Si ce Requiem est incontestablement une œuvre de chef, l'ouvrage doit aussi pouvoir compter sur un quatuor vocal de premier plan, capable de répondre aux redoutables exigences d’un compositeur pour qui la voix n’avait pas de secret. Et ici, on ne peut cacher la satisfaction de se trouver face à de remarquables solistes, à commencer par Masabane Cecilia Rangwanasha. Remplaçant Lianna Haroutounian souffrante, la soprano sud-africaine est une véritable révélation : sa voix impressionne tant par sa pureté que par sa puissance, mais son interprétation est en outre infiniment touchante. Elle sait faire preuve d’une réelle humilité dans les passages dévolus au quatuor ou dans l’Agnus Dei, mais aussi d’une fermeté d’acier dans le Libera me final.

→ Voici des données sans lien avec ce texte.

(** * Syzygy tablebase probing in Cfish: a model of [src/tbprobe.c]

    The probing code sits between two collaborators that are not part of
    [tbprobe.c]: the chess engine (positions, move generation, do/undo of
    moves: [position.h], [movegen.h], [types.h]) and the table decoder
    ([tbcore.c]: registry, indexer, decompression).  Both are interfaces
    here, [Engine] and [TBCore]; every function of [tbprobe.c] is a
    definition over them, written in state-passing style:

    - the cell behind [int *success] and the table registry are the state
      [St], threaded through every probe;
    - a C [return] from inside a loop is the [Return] case of [Flow];
    - [do_move] / [undo_move] pairs are balanced, so probing a child is a
      call on [do_move pos m] and the parent keeps [pos];
    - move lists produced into the shared buffer are lists: a child writes
      behind its parent's [endMoves], so a parent's list is never clobbered;
    - [int] values are [Z]: a quantity is a table byte shifted by a few
      units, far from the 32-bit limits, but for the root value, which can
      be [INT32_MAX]: where it is added to, the wrap-around is written
      out ([to_int]).                                                       *)

From Stdlib Require Import Ascii.
From stdpp Require Import base numbers list option.
Local Open Scope Z_scope.

(** ** Engine types *)

Definition Move := Z.
Definition Square := Z.
Definition Bitboard := Z.
Definition Key := Z.
Definition Value := Z.

Inductive MoveType := NORMAL | PROMOTION | ENPASSANT | CASTLING.

Definition MoveType_eqb (a b : MoveType) : bool :=
  match a, b with
  | NORMAL, NORMAL | PROMOTION, PROMOTION
  | ENPASSANT, ENPASSANT | CASTLING, CASTLING => true
  | _, _ => false
  end.

(** Colours and piece types as [tbprobe.c] numbers them: piece codes are
    "1 = white pawn, ..., 14 = black king", colour [pc >> 3], type [pc & 7]. *)
Definition WHITE : Z := 0.
Definition BLACK : Z := 1.
Definition PAWN : Z := 1.
Definition KING : Z := 6.

Definition INT32_MAX : Z := 2147483647.

(** The part of [struct Stack] that [tbprobe.c] reads through [st - k]. *)
Record Stack := mkStack { Stack_key : Key; pliesFromNull : Z }.

Record ExtMove := mkExtMove { move : Move; value : Z }.

(** The engine, as [tbprobe.c] consumes it. [pos_st p] is the state stack
    seen from [pos->st] downwards: [st], [st - 1], [st - 2], ... *)
Class Engine : Type := {
  Pos : Type;
  pieces : Pos -> Bitboard;
  pieces_cp : Pos -> Z -> Z -> Bitboard;
  piece_on : Pos -> Square -> Z;
  pos_stm : Pos -> Z;
  pos_checkers : Pos -> Bitboard;
  pos_rule50_count : Pos -> Z;
  pos_material_key : Pos -> Key;
  pos_st : Pos -> list Stack;
  type_of_m : Move -> MoveType;
  from_sq : Move -> Square;
  to_sq : Move -> Square;
  type_of_p : Z -> Z;
  generate_captures : Pos -> list Move;
  generate_evasions : Pos -> list Move;
  generate_non_evasions : Pos -> list Move;
  generate_quiets : Pos -> list Move;
  generate_legal : Pos -> list Move;
  is_legal : Pos -> Move -> bool;
  do_move : Pos -> Move -> Pos;
  VALUE_DRAW : Value;
  VALUE_MATE : Value;
  MAX_PLY : Z;
  PawnValueEg : Value;
}.

(** ** Probe state *)

Record St (T : Type) : Type := mkSt { tb : T; success : Z }.
Arguments mkSt {T} _ _.
Arguments tb {T} _.
Arguments success {T} _.

Definition set_success {T : Type} (s : Z) (st : St T) : St T :=
  mkSt (tb st) s.
Lemma addUnitProperty_name_not_str self unit_id property_name data :
  isinstance_int unit_id = true →
  int_value unit_id ∈ getUnitIds self →
  isinstance_str property_name = false →
  addUnitProperty self unit_id property_name data
  = (Raise (ValueError "property_name must be a string"), self).
Proof.
  intros Hint Hin Hstr. unfold addUnitProperty. rewrite Hint.
  rewrite bool_decide_eq_true_2 by done.
  by destruct property_name.
Qed.

(** C8.  [addUnitProperty] raises [ValueError] (the InvalidArgument
    condition), with one of its three messages, whenever [unit_id] is not
    an int, or is an int that is not in [getUnitIds()], or
    [property_name] is not a string; the extractor, and with it
    [_unit_properties], is then unchanged. *)
Theorem addUnitProperty_invalid_argument self unit_id property_name data :
  isinstance_int unit_id = false
  ∨ (isinstance_int unit_id = true ∧ int_value unit_id ∉ getUnitIds self)
  ∨ isinstance_str property_name = false →
  ∃ msg,
    msg ∈ ["unit_id must be an int"; "Non-valid unit_id";
           "property_name must be a string"]
    ∧ addUnitProperty self unit_id property_name data
      = (Raise (ValueError msg), self).
Proof.
  intros H.
  destruct (isinstance_int unit_id) eqn:Hint.
  - destruct (decide (int_value unit_id ∈ getUnitIds self)) as [Hin|Hin].
    + destruct H as [?|[[_ ?]|Hstr]]; [done..|].
      exists "property_name must be a string". split; [set_solver-|].
      by apply addUnitProperty_name_not_str.
    + exists "Non-valid unit_id". split; [set_solver-|].
      by apply addUnitProperty_unknown_unit.
  - exists "unit_id must be an int". split; [set_solver-|].
    by apply addUnitProperty_not_int.
Qed.

(** As long as no unit has an inner dictionary, [addUnitProperty]
    cannot succeed and creates none. *)
Lemma addUnitProperty_no_inner_dict self unit_id property_name data :
  _unit_properties self = ∅ →
  (addUnitProperty self unit_id property_name data).1 ≠ Ok ()
  ∧ (addUnitProperty self unit_id property_name data).2 = self.
Proof.
  intros Hemp. unfold addUnitProperty.
  destruct (isinstance_int unit_id); [|done].
  case_bool_decide; [|done].
  destruct property_name; try done.
  by rewrite Hemp, lookup_empty.
Qed.

(** On a unit that has an inner dictionary, the body of
    [getUnitProperty] with [unit_id] bound reads back what
    [addUnitProperty] stored. *)
Lemma getUnitProperty_body_after_add self (u : Z) (name : string) data props :
  u ∈ getUnitIds self →
  _unit_properties self !! u = Some props →
  ∃ self',
    addUnitProperty self (PyInt u) (PyStr name) data = (Ok (), self')
    ∧ getUnitProperty_body self' (PyInt u) (PyStr name) = Ok data.
Proof.
  intros Hin Hprops. unfold addUnitProperty. simpl.
  rewrite bool_decide_eq_true_2 by done. rewrite Hprops.
  eexists; split; [done|].
  unfold getUnitProperty_body. simpl.
  rewrite bool_decide_eq_true_2.
  - by rewrite !lookup_insert_eq.
  - apply list_elem_of_fmap. eexists (u, _). split; [done|].
    apply elem_of_map_to_list. apply lookup_insert_eq.
Qed.

(** C4.  On the extractor with units 1 and 2 left by [__init__],
    [addUnitProperty(1, "quality", 0.9)] raises [KeyError] and stores
    nothing, the documented call [getUnitProperty(1, "quality")] raises
    [TypeError], and [getUnitProperty("quality")] raises [NameError]. *)
Theorem unit_property_calls_on_fresh_extractor :
  addUnitProperty Examples.two_units (PyInt 1) (PyStr "quality")
    (PyFloat (Q2Qc (9 # 10)))
  = (Raise (KeyError (PyInt 1)), Examples.two_units)
  ∧ call_getUnitProperty Examples.two_units [PyInt 1; PyStr "quality"]
    = Raise TypeError
  ∧ getUnitProperty Examples.two_units (PyStr "quality")
    = Raise (NameError "unit_id").
Proof. done. Qed.

End unit_properties.

(** C8 at [unit_id = "x"]. *)
Lemma addUnitProperty_invalid_argument_witness :
  ∃ msg,
    msg ∈ ["unit_id must be an int"; "Non-valid unit_id";
           "property_name must be a string"]
    ∧ SortingExtractor.addUnitProperty Examples.two_units (PyStr "x")
        (PyStr "quality") PyNone
      = (Raise (ValueError msg), Examples.two_units).
Proof.
  apply (addUnitProperty_invalid_argument Examples.two_units (PyStr "x")
           (PyStr "quality") PyNone).
  left. reflexivity.
Defined.

(** ** Insertion-ordered dictionaries *)

Section dict.
Context {V : Type}.
Implicit Types (k : string) (v : V) (d : list (string * V)).

Lemma dict_get_None k d : dict_get k d = None ↔ k ∉ dict_keys d.
Proof.
  unfold dict_keys. induction d as [|[k' v'] d IH]; simpl.
  - split; [intros _; apply not_elem_of_nil|done].
  - case_decide; subst.
    + split; [done|]. intros []. apply list_elem_of_here.
    + rewrite IH, not_elem_of_cons. tauto.
Qed.

Lemma dict_get_is_Some k d : is_Some (dict_get k d) ↔ k ∈ dict_keys d.
Proof.
  rewrite <-not_eq_None_Some, dict_get_None.
  split; [apply dec_stable|auto].
Qed.

Lemma dict_get_set_eq k v d : dict_get k (dict_set k v d) = Some v.
Proof.
  induction d as [|[k' v'] d IH]; simpl.
  - by rewrite decide_True.
  - case_decide; simpl.
    + by rewrite decide_True.
    + by rewrite decide_False.
Qed.

Lemma dict_get_set_ne k k' v d :
  k ≠ k' → dict_get k' (dict_set k v d) = dict_get k' d.
Proof.
  intros Hne. induction d as [|[k'' v''] d IH]; simpl.
  - by rewrite decide_False.
  - case_decide; simpl; subst.
    + by rewrite !decide_False.
    + by rewrite IH.
Qed.

Lemma dict_keys_del k k' d :
  k' ∈ dict_keys (dict_del k d) ↔ k' ≠ k ∧ k' ∈ dict_keys d.
Proof.
  unfold dict_keys, dict_del. rewrite !list_elem_of_fmap. split.
  - intros ([k1 v1] & -> & [Hne Hin]%list_elem_of_filter). eauto.
  - intros (Hne & [k1 v1] & -> & Hin). exists (k1, v1).
    by rewrite list_elem_of_filter.
Qed.
(** * Package-requirements handler of ubuntu-make

    A shallow embedding of [umake/network/requirements_handler.py]
    (class [RequirementsHandler]) and the properties of its bucket
    evaluators, of the openjdk equivalence check, of the install task and
    of the completion dispatch.

    Modelling conventions.
    - Python [str] values are [string]s over ASCII; [\d] is [0-9], [\w] is
      [A-Za-z0-9_], and [.] is any character but the line feed.  The
      exchange file holds the bytes the forked child wrote; reading it in
      text mode decodes them with the codec of the locale, an oracle that
      can fail, and translates the line ends.
    - A method that reads or writes [self], the bucket list or the outside
      world is a function from a handler state to an outcome and a new
      state.  A raised exception keeps the state reached when it was raised,
      as Python does.
    - The bucket is one mutable list shared by the caller, the queued task
      and the result: every evaluator takes the list and gives back the list
      as the call left it.
    - Everything apt, dpkg and the java binaries do is read from an
      environment record (oracles).
    - [depth] bounds the nesting of the calls an evaluator makes to itself
      or to a sibling, to make the definitions structural.  A run that this
      bound stops has the outcome [Hang].  The evaluators never hang once
      [depth] leaves room for one nested call ([evaluators_finish],
      [depth_irrelevant]).
    - The reload of the package database retries by calling itself, one
      frame of the interpreter's stack for every attempt.  Its argument,
      which the install task passes on, is the number of attempts the stack
      has room for where the reload is called; the call after those raises
      RecursionError.  The reload never hangs. *)

From Stdlib Require Import String Ascii.
From stdpp Require Import base option list gmap strings.

Local Open Scope string_scope.

(** ** Strings as Python uses them *)

Module PyStr.

Definition dquote : ascii := "034"%char.
Definition newline : ascii := "010"%char.

(** [sub in s] *)
Fixpoint contains (sub s : string) : bool :=
  String.prefix sub s ||
  match s with
  | EmptyString => false
  | String _ s' => contains sub s'
  end.

(** [s[n:]] *)
Fixpoint skip (n : nat) (s : string) : string :=
  match n, s with
  | O, _ => s
  | S n', String _ s' => skip n' s'
  | S _, EmptyString => EmptyString
  end.

(** Puts a character in front of the first piece of a split. *)
Definition cons_head (c : ascii) (pieces : list string) : list string :=
  match pieces with
  | h :: t => String c h :: t
  | [] => [String c EmptyString]
  end.

(** [s.split(sep, -1)] for a one-character separator. *)
Fixpoint split_char (sep : ascii) (s : string) : list string :=
  match s with
  | EmptyString => [EmptyString]
  | String c rest =>
      if Ascii.eqb c sep then EmptyString :: split_char sep rest
      else cons_head c (split_char sep rest)
  end.

(** [s.split(' | ')]: the separator is matched leftmost first and the
    scan resumes after it. *)
Fixpoint split_alt (s : string) : list string :=
  match s with
  | EmptyString => [EmptyString]
  | String c rest =>
      match rest with
      | String c2 (String c3 rest') =>
          if Ascii.eqb c " " && Ascii.eqb c2 "|" && Ascii.eqb c3 " "
          then EmptyString :: split_alt rest'
          else cons_head c (split_alt rest)
      | _ => cons_head c (split_alt rest)
      end
  end.

(** The longest prefix whose characters satisfy [p], and what follows it. *)
Fixpoint span (p : ascii -> bool) (s : string) : string * string :=
  match s with
  | EmptyString => (EmptyString, EmptyString)
  | String c rest =>
      if p c then let '(a, b) := span p rest in (String c a, b)
      else (EmptyString, s)
  end.

Definition in_range (lo hi c : ascii) : bool :=
  (N_of_ascii lo <=? N_of_ascii c)%N && (N_of_ascii c <=? N_of_ascii hi)%N.

(** [\d] *)
Definition is_digit (c : ascii) : bool := in_range "0" "9" c.

(** [\w] *)
Definition is_word (c : ascii) : bool :=
  is_digit c || in_range "a" "z" c || in_range "A" "Z" c || Ascii.eqb c "_".

(** [[\d\.]] *)
Definition is_digit_or_dot (c : ascii) : bool := is_digit c || Ascii.eqb c ".".

(** [a >= b] on [str]: code points compared left to right, a proper prefix
    being smaller. *)
Definition str_ge (a b : string) : bool := String.leb b a.

Definition carriage_return : ascii := "013"%char.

Les autres solistes sont des habitués de la Monnaie, à commencer par Marie-Nicole Lemieux, qui met de bout en bout son timbre de bronze au service d’une interprétation exemplaire, comme dans le Liber scriptus, parfait, ainsi que dans tous les ensembles. L’exigeante partie de ténor est défendue par un Enea Scala admirablement ferme et héroïque mais aussi capable, dans l’Ingemisco comme dans le Hostias, de se montrer sensible sans être jamais larmoyant. Enfin, le quatuor vocal est complété par la basse de Michele Pertusi. Sa voix, toujours digne et noble, n’a plus tout à fait sa richesse d’antan, mais cette légère perte de couleur sert paradoxalement à enrichir une incarnation d’une grande humanité.

Servi par des forces orchestrales et chorales exemplaires, des solistes de premier plan et un chef inspiré, ce Requiem écouté dans un silence qu’on pourra qualifier de religieux par une salle captivée sera salué par un triomphe amplement mérité.